(Records from a dataset)
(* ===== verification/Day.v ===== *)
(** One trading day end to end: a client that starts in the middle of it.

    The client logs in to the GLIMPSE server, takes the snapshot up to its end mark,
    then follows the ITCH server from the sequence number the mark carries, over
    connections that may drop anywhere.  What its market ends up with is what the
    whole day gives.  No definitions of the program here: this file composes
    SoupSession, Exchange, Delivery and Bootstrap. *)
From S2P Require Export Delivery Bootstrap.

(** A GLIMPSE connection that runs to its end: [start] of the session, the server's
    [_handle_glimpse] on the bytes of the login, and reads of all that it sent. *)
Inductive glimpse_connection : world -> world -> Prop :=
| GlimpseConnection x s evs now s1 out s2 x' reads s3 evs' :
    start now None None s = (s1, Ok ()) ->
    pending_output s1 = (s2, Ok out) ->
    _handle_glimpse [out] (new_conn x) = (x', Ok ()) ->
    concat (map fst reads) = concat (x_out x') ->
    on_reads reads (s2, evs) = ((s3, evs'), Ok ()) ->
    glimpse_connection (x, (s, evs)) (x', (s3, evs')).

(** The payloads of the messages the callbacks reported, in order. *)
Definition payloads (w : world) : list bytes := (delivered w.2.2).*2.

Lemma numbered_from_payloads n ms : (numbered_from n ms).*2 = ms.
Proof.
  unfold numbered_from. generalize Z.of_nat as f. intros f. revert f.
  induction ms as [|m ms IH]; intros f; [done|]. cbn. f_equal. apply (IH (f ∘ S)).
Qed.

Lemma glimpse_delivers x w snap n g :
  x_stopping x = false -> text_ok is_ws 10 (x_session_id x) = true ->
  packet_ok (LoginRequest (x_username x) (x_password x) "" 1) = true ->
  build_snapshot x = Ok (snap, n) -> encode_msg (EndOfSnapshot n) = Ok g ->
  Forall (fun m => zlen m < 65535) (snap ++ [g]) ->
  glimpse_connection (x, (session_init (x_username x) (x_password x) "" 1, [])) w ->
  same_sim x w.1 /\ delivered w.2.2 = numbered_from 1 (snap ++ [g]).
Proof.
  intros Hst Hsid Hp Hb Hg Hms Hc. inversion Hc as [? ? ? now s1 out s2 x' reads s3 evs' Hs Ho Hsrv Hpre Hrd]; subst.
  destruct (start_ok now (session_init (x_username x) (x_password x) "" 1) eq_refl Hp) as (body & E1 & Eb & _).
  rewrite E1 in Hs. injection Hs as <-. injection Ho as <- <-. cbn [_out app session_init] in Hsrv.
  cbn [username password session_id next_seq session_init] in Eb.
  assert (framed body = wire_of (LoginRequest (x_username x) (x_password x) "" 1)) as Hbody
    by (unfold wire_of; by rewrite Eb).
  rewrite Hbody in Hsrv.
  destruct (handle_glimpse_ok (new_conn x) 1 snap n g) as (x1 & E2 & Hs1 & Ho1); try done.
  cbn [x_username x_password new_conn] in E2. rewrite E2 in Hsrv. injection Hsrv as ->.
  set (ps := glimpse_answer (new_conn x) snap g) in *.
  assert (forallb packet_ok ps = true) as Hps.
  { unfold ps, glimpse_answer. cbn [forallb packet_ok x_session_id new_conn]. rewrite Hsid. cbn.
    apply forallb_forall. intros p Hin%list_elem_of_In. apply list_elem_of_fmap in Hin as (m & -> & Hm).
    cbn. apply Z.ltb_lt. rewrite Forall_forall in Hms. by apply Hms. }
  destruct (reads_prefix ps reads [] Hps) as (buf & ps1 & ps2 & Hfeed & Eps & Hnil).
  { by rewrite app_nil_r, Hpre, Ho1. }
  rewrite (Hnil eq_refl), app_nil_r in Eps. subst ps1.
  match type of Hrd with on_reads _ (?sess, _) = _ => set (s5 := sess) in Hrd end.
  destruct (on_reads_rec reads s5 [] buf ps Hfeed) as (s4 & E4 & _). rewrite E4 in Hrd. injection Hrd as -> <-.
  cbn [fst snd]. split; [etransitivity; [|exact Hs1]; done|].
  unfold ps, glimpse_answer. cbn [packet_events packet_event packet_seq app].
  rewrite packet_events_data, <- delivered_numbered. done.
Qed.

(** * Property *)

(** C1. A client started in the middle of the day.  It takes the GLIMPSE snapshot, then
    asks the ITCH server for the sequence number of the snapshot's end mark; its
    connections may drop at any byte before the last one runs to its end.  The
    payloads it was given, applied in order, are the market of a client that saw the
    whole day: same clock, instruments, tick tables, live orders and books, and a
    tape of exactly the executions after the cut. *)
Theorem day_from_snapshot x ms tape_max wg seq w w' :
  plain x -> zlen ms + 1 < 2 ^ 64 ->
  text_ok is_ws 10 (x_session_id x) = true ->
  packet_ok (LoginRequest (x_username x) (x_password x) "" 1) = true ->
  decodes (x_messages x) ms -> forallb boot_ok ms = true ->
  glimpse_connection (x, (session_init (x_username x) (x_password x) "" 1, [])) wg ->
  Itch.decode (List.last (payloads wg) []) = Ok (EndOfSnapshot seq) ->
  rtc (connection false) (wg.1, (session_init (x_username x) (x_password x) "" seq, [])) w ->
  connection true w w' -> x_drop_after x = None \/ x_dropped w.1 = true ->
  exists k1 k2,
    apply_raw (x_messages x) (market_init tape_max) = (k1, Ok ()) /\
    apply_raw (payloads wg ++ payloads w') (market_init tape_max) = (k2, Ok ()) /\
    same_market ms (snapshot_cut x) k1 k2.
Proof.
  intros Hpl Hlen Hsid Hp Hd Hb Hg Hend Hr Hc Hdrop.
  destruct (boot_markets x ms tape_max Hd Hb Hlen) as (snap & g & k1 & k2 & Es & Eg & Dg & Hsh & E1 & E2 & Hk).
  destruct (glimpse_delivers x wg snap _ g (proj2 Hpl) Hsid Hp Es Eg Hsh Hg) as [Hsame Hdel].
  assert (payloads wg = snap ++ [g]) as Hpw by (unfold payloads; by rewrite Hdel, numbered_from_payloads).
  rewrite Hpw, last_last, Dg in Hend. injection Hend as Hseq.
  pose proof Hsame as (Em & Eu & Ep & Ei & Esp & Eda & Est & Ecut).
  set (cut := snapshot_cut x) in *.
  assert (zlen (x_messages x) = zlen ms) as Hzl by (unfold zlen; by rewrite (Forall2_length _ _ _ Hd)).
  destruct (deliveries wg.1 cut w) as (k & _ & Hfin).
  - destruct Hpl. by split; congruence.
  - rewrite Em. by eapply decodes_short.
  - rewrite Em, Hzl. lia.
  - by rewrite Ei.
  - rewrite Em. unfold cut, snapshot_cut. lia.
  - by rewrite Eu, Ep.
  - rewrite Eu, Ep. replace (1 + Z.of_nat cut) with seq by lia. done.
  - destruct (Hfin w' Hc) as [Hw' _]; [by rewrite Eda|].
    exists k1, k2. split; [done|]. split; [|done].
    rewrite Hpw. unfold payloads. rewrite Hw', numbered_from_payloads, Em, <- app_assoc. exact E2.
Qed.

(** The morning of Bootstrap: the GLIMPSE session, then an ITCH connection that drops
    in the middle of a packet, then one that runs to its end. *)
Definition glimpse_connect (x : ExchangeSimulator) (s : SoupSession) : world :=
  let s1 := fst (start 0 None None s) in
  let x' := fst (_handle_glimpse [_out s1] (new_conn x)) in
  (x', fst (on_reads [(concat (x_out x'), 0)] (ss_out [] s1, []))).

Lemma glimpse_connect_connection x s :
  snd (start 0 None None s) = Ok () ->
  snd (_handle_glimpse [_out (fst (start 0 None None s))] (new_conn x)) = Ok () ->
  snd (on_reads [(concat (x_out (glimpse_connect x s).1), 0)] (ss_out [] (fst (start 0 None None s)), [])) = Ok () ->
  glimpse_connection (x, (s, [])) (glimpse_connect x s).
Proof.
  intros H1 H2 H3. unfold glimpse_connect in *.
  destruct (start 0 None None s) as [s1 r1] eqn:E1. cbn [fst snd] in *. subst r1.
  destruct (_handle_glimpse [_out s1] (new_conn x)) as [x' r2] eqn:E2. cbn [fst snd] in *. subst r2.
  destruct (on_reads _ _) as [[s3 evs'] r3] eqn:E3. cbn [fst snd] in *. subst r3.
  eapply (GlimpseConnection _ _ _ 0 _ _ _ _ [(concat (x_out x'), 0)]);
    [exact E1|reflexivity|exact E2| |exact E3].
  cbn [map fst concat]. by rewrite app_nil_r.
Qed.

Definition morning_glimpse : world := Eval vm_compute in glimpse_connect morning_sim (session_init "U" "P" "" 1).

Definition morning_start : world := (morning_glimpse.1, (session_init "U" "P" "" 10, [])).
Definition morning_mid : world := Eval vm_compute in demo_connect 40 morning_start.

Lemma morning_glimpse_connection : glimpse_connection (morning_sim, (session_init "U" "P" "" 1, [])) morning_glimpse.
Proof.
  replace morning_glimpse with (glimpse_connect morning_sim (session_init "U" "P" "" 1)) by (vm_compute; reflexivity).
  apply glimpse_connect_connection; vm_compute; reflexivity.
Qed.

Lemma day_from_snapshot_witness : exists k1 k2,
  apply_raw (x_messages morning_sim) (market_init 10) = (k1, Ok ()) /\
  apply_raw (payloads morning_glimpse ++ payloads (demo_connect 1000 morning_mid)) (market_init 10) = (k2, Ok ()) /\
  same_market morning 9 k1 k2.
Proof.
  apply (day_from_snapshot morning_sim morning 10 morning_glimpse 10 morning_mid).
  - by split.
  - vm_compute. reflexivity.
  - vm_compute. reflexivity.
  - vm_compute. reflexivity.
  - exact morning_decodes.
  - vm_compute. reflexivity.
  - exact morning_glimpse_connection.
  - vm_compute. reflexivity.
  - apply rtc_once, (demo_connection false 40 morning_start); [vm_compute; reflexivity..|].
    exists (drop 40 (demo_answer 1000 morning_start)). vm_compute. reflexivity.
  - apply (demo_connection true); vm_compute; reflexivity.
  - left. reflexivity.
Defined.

WHAT IS EXPECTED
Look through the entries and return every line where "client" appears.

TASK OUTPUT
(** One trading day end to end: a client that starts in the middle of it.
    The client logs in to the GLIMPSE server, takes the snapshot up to its end mark,
(** C1. A client started in the middle of the day.  It takes the GLIMPSE snapshot, then
    payloads it was given, applied in order, are the market of a client that saw the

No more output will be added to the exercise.